Pourquoi l’appellation de « langues d’oc » est-elle porteuse potentiellement de malentendus et de difficultés ?
Pour poser la question simplement : y a t-il une ou plusieurs langues d’oc, et doit-on considérer le provençal comme totalement étranger à des dialectes voisins comme le languedocien, le gascon, le limousin l’auvergnat, le vivaro-alpin, toutes variantes reconnues dans les textes officiels et regroupées par eux sous la dénomination langue d’oc-occitan au singulier, en vertu d’une tradition inaugurée par la loi Deixonne de 1951 qui parlait de langue occitane.
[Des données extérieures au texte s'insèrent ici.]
(** An argument from which fewer than 16 bytes can be read. *)
Definition short (arg : option bytes) : bool :=
  match arg with Some a => (List.length a <? 16)%nat | None => false end.

Lemma short_copy a : short (Some a) = true -> load_bytes a 0 IFNAMSIZ = None.
Proof.
  cbn [short]. intros Hl%Nat.ltb_lt. unfold load_bytes. destruct (in_range _ _ _) eqn:E; [|done].
  apply in_range_true in E. unfold IFNAMSIZ in E. lia.
Qed.

Lemma short_long a : short (Some a) = false -> (16 <= List.length a)%nat.
Proof. apply Nat.ltb_ge. Qed.

(** The memory the list holds after a loop over packets whose lengths are true. *)
Lemma loop_memory oom rs out status s :
  (forall k, oom k = false) -> Forall round_sane rs -> Z.of_nat (List.length rs) <= TABLE_MAX ->
  main_loop rs (main_start oom) = Some (out, status, s) ->
  size (h_cells (s_heap (os_states s))) = size (conns (os_states s)).
Proof.
  intros Hoom Hrs Hmax Hrun. pose proof (main_loop_spec rs (main_start oom) (main_start_ok oom Hoom) Hrs) as H.
  cbn [main_start os_tu os_states] in H. rewrite inst_start_conns, map_size_empty in H.
  specialize (H ltac:(lia)). change (main_start oom) with (MkOldServer (os_tu (main_start oom)) (inst_start oom)) in Hrun.
  cbn [main_start os_tu] in Hrun. unfold main_start in H. rewrite Hrun in H.
  destruct (loop_spec _ _ _) as [[[[? ?] ?] ?]|]; [|done]. destruct H as (s' & [= <- <- <-] & Hok & _).
  rewrite (conns_size _ (ok_closed _ Hok)). symmetry. apply map_size_fmap.
Qed.

(** ** Properties *)

(** C28 Starting the first version: [main] copies 16 bytes of each of its first two arguments,
    whatever their length, so it is undefined when fewer can be read at the one it has come
    to, as with any short address.  Else it gives up with status 1, holding nothing, if
    anything it asks for is refused; else it runs the two commands for the first 16
    characters of the address and the name the kernel chose, then the loop, and at its end
    exits with the loop's status, with the descriptor and its three blocks released.  The
    list of connections it leaves as the loop did: on packets whose lengths are true one
    block for every connection open at the exit, none of them freed. *)
Theorem old_main_correct flags env oom rs argv arg1 n :
  argv !! 1%nat = Some arg1 -> c_string (ve_name env) n -> (List.length n < 16)%nat ->
  if ve_ip env && short (Some arg1) then main flags env oom rs argv = None
  else if ve_ip env && ve_dev env && short (argv !! 2%nat) then main flags env oom rs argv = None
  else if negb (vd_granted env) then
    exists acts, main flags env oom rs argv = Some (Some 1, acts, [], inst_start oom) /\
      held_after ∅ acts = Some ∅ /\ h_cells (s_heap (inst_start oom)) = ∅
  else
    match main_loop rs (main_start oom) with
    | None => main flags env oom rs argv = None
    | Some (out, status, s) =>
        exists acts, main flags env oom rs argv = Some (status, acts, out, os_states s) /\
          commands acts = [addr_cmd (cut arg1) n; link_cmd n] /\
          held_after ∅ acts
          = Some (if status is Some _ then ∅ else {[Unit_Block]} ∪ vd_held (ve_open env)) /\
          ((forall k, oom k = false) -> Forall round_sane rs -> Z.of_nat (List.length rs) <= TABLE_MAX ->
           size (h_cells (s_heap (os_states s))) = size (conns (os_states s)))
    end.
Proof.
  intros H1 Hn Hnl. unfold main, vd_granted.
  pose proof (lookup_lt_Some _ _ _ H1) as Hargc. destruct (_ <? 2) eqn:E; [lia|clear E].
  destruct (ve_ip env); cbn [negb andb]; [|by exists []]. rewrite H1. cbn [mbind option_bind].
  destruct (short (Some arg1)) eqn:Hl1; [by rewrite (short_copy _ Hl1)|].
  apply short_long in Hl1.
  destruct (copy_argument arg1 Hl1) as (d1 & -> & Hs1). cbn [mbind option_bind]. rewrite Hs1.
  cbn [mbind option_bind]. destruct (copied_string arg1) as (ip & Hip & -> & Hil).
  destruct (ve_dev env); cbn [negb andb]; [|by exists [Acquire Ip_Block; Release Ip_Block]].
  destruct (short (argv !! 2%nat)) eqn:Hl2.
  { destruct (argv !! 2%nat) as [arg2|] eqn:H2; [|done]. pose proof (lookup_lt_Some _ _ _ H2).
    destruct (3 <=? _) eqn:E; [|lia]. cbn [mbind option_bind]. by rewrite (short_copy _ Hl2). }
  destruct (device_name argv) as (dev & s & -> & Hdl & Hdev & Hsl); [|cbn [mbind option_bind]].
  { intros arg2 H2. rewrite H2 in Hl2. by apply short_long. }
  pose proof (main_open_spec flags env oom rs dev s (take 16 arg1 ++ [0]) _ n Hdl Hdev Hsl Hip Hil Hn Hnl) as H.
  assert (forall acts, held_after ∅ (([Acquire Ip_Block] ++ [Acquire Name_Block]) ++ acts)
    = held_after name_blocks acts) as Hheld by (intros; rewrite held_after_app; reflexivity).
  rewrite <- !andb_assoc in *. destruct (_ && (_ && (_ && _))); cbn [negb].
  - destruct (main_loop rs (main_start oom)) as [[[out status] st]|] eqn:Hrun; [|by rewrite H].
    destruct H as (acts & -> & Hc & Hh). cbn [mbind option_bind]. eexists. split; [done|].
    rewrite Hheld. split; [done|]. split; [done|]. intros ? ? ?. by apply (loop_memory oom rs out status st).
  - destruct H as (acts & -> & Hh). cbn [mbind option_bind]. eexists. split; [done|]. by rewrite Hheld.
Qed.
– L’existence dans le Midi de la France, plus le Val d’Aran en Espagne, plus une douzaine de vallées des Alpes piémontaises en Italie, d’une famille de parlers partageant suffisamment de traits communs au delà de leurs divergences superficielles pour qu’on puisse y voir les formes locales d’une même langue est reconnue depuis au moins le XIXe siècle par la science internationale. Cette unité est reconnue encore aujourd’hui par l’association Internationale d’Etudes Occitanes qui regroupe sur plusieurs continents tous les spécialistes de langue et littérature d’oc. Les recherches menées depuis deux siècles, qu’elles concernent les Troubadours ou les périodes plus récentes de l’histoire littéraire du Midi de la France, ou encore la réalité des pratiques orales aujourd’hui sur ce même espace, montrent bien qu’il s’agit d’un même ensemble, uni au fil des siècles aussi bien par l’intercompréhension spontanée à l’oral que par la circulation des oeuvres et des hommes.
– Dès le XIXe siècle, le Félibrige de Frédéric Mistral s’était donné pour objectif le rassemblement de tous les écrivains d’oc, tous dialectes confondus, On rappellera aussi que le Trésor du Félibrige, œuvre lexicologique magistrale du même Mistral, accueille les formes dialectales de toute l’aire linguistique d’oc.
Et aujourd’hui encore, un certain nombre d’associations, le Félibrige, l’Institut d’Etudes Occitanes, la FELCO… comptent des adhérents dans toutes les régions méridionales.
Nul ne songe à imposer en Provence – par quels moyens d’ailleurs ? un idiome qui ne correspondrait pas à la forme héritée et pratiquée de la langue telle qu’elle existe dans cette région. Il n’y a donc pas de raison sérieuse de vouloir la défendre contre un danger totalement fantasmatique, et encore moins de vouloir la séparer des dialectes apparentés. Ajoutons que cette volonté particulariste expose ses promoteurs eux-mêmes aux surenchères les plus audacieuses : pourquoi ne pas imaginer une revendication en faveur d’un « varois » ou d’un «grassois » totalement étranger, proclamera-t-on, à un provençal perçu en tel ou tel endroit comme intrusif et menaçant ?
Il faut savoir accepter l’inévitable dialectique entre unité et diversité, enracinement et ouverture, bref, provençal et langue d’oc dans son ensemble, sa variabilité étroitement liée à son unité foncière.
Et ainsi pourront se développer des échanges fructueux entre un provençal dont nul ne nie le prestige, fondé sur l’œuvre de Mistral et de ses successeurs, quelle que soit par ailleurs la graphie qu’ils emploient, et ses voisins, qu’il s’agisse du languedocien à l’ouest de Nîmes, ou du vivaro-alpin qui occupe le nord de la région Paca, des hautes vallées niçoises aux pentes nord de la montagne de Lure.
C’est aux élus de la région qu’il appartient, en toute connaissance de cause, de marquer leur attachement à la langue de notre région sans oublier qu’elle est liée à un ensemble plus vaste, dans lequel elle a toute sa place, et auquel elle peut apporter comme elle le fait depuis si longtemps, tout ce qui fait sa spécificité, et l’importance de son héritage.